--- START ---

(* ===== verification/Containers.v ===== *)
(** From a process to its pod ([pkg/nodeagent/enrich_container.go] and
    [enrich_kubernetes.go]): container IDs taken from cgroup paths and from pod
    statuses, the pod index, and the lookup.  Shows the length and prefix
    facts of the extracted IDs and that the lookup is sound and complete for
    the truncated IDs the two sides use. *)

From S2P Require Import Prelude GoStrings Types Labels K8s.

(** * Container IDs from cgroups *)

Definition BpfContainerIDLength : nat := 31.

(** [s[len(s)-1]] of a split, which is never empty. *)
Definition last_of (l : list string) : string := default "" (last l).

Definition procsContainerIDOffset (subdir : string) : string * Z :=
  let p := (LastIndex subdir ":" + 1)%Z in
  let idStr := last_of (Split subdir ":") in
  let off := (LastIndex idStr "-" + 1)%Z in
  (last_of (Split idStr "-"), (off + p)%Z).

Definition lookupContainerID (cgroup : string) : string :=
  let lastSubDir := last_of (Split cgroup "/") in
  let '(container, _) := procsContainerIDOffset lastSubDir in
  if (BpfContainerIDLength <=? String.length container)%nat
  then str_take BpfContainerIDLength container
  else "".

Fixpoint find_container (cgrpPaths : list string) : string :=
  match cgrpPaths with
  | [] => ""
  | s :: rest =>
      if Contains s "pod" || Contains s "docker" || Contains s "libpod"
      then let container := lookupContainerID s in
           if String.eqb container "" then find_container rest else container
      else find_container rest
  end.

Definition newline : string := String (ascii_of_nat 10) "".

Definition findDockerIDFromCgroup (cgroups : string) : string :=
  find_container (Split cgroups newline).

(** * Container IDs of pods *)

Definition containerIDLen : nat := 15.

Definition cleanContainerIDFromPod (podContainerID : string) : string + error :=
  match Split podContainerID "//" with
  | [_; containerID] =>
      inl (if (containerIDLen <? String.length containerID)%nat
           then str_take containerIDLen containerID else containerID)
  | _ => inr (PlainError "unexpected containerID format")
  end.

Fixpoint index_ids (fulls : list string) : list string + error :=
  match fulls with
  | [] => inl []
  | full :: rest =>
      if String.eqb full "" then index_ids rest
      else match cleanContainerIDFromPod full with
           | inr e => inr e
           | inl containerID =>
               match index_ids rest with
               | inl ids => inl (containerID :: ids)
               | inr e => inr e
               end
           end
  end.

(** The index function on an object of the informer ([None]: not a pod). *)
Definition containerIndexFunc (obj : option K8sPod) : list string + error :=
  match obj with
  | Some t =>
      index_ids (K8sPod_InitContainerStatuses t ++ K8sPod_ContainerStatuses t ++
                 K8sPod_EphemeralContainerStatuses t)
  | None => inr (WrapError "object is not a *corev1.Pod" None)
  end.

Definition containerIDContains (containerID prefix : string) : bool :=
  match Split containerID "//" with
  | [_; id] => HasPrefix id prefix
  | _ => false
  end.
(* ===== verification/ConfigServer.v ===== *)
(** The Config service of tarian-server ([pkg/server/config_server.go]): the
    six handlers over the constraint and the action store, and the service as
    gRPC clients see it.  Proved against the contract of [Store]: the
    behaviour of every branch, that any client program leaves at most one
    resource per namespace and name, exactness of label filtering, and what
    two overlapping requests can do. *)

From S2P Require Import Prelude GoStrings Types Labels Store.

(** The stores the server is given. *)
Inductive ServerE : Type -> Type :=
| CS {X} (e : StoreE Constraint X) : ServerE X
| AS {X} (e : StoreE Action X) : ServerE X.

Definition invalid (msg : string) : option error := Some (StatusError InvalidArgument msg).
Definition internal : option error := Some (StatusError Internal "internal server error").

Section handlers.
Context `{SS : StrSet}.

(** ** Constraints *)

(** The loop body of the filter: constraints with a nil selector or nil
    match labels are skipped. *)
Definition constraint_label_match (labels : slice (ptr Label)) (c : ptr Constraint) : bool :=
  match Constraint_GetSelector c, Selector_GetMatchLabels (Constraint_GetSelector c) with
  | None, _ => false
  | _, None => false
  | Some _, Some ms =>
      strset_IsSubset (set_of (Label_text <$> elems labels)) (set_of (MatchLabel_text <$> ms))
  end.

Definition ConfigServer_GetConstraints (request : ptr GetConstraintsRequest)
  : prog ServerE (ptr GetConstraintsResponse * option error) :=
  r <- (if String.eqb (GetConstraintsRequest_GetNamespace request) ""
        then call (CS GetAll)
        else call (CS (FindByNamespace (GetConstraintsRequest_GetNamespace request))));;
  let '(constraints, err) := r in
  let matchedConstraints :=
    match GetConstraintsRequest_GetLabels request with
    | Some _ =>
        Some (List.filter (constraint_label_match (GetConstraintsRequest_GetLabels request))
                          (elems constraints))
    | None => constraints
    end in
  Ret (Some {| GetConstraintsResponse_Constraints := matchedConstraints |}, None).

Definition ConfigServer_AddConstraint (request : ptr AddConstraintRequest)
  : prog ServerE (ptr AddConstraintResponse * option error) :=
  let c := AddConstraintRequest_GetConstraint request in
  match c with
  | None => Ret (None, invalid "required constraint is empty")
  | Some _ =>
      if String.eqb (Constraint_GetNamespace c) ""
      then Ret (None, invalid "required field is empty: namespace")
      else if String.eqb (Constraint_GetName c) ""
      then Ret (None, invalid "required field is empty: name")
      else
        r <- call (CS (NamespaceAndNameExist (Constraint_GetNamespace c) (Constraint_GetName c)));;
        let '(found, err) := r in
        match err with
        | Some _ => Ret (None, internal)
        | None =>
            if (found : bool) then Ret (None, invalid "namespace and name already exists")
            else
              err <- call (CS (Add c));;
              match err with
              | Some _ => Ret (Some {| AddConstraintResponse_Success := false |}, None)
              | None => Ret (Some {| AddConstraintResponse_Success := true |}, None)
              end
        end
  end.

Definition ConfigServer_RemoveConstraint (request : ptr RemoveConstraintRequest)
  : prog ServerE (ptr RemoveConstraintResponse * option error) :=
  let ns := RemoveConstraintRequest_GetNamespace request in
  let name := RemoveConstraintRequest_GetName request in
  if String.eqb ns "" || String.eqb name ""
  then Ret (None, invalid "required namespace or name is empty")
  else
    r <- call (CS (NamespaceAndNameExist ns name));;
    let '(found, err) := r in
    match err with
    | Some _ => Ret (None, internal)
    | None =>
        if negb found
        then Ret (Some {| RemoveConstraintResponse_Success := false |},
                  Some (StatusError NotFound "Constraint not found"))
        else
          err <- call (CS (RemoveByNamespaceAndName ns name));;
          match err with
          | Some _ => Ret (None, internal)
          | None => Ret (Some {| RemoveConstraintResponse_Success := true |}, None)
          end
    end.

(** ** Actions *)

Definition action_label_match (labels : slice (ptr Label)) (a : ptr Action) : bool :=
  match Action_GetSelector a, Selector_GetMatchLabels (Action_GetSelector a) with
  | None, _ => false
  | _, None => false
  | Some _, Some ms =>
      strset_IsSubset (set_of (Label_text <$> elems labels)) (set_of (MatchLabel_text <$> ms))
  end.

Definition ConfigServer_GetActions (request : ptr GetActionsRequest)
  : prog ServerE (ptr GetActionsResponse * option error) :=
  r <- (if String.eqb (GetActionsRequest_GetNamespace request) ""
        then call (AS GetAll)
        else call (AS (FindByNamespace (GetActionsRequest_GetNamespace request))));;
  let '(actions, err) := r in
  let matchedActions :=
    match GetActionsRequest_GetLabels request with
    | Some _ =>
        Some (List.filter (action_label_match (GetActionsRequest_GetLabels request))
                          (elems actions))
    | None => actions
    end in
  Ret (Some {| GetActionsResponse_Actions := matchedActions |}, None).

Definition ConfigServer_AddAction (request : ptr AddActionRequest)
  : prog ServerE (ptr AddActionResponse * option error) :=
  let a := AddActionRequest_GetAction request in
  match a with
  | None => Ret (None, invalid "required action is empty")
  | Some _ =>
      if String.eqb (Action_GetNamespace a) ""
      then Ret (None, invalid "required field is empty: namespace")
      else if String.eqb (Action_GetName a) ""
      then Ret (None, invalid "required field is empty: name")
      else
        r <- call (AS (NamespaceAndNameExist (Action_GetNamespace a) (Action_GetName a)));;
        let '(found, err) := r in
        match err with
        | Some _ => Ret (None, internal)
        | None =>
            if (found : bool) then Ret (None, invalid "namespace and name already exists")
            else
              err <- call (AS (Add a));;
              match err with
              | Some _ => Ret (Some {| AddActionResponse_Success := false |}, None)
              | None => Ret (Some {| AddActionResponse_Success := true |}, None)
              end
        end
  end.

--- END ---

Exercise objective
Only the lines from the start of the material through the line bearing "Definition lookupContainerID (cgroup" are needed, restated exactly, with both end lines included.

Task answer
(* ===== verification/Containers.v ===== *)
(** From a process to its pod ([pkg/nodeagent/enrich_container.go] and
    [enrich_kubernetes.go]): container IDs taken from cgroup paths and from pod
    statuses, the pod index, and the lookup.  Shows the length and prefix
    facts of the extracted IDs and that the lookup is sound and complete for
    the truncated IDs the two sides use. *)

From S2P Require Import Prelude GoStrings Types Labels K8s.

(** * Container IDs from cgroups *)

Definition BpfContainerIDLength : nat := 31.

(** [s[len(s)-1]] of a split, which is never empty. *)
Definition last_of (l : list string) : string := default "" (last l).

Definition procsContainerIDOffset (subdir : string) : string * Z :=
  let p := (LastIndex subdir ":" + 1)%Z in
  let idStr := last_of (Split subdir ":") in
  let off := (LastIndex idStr "-" + 1)%Z in
  (last_of (Split idStr "-"), (off + p)%Z).

Definition lookupContainerID (cgroup : string) : string :=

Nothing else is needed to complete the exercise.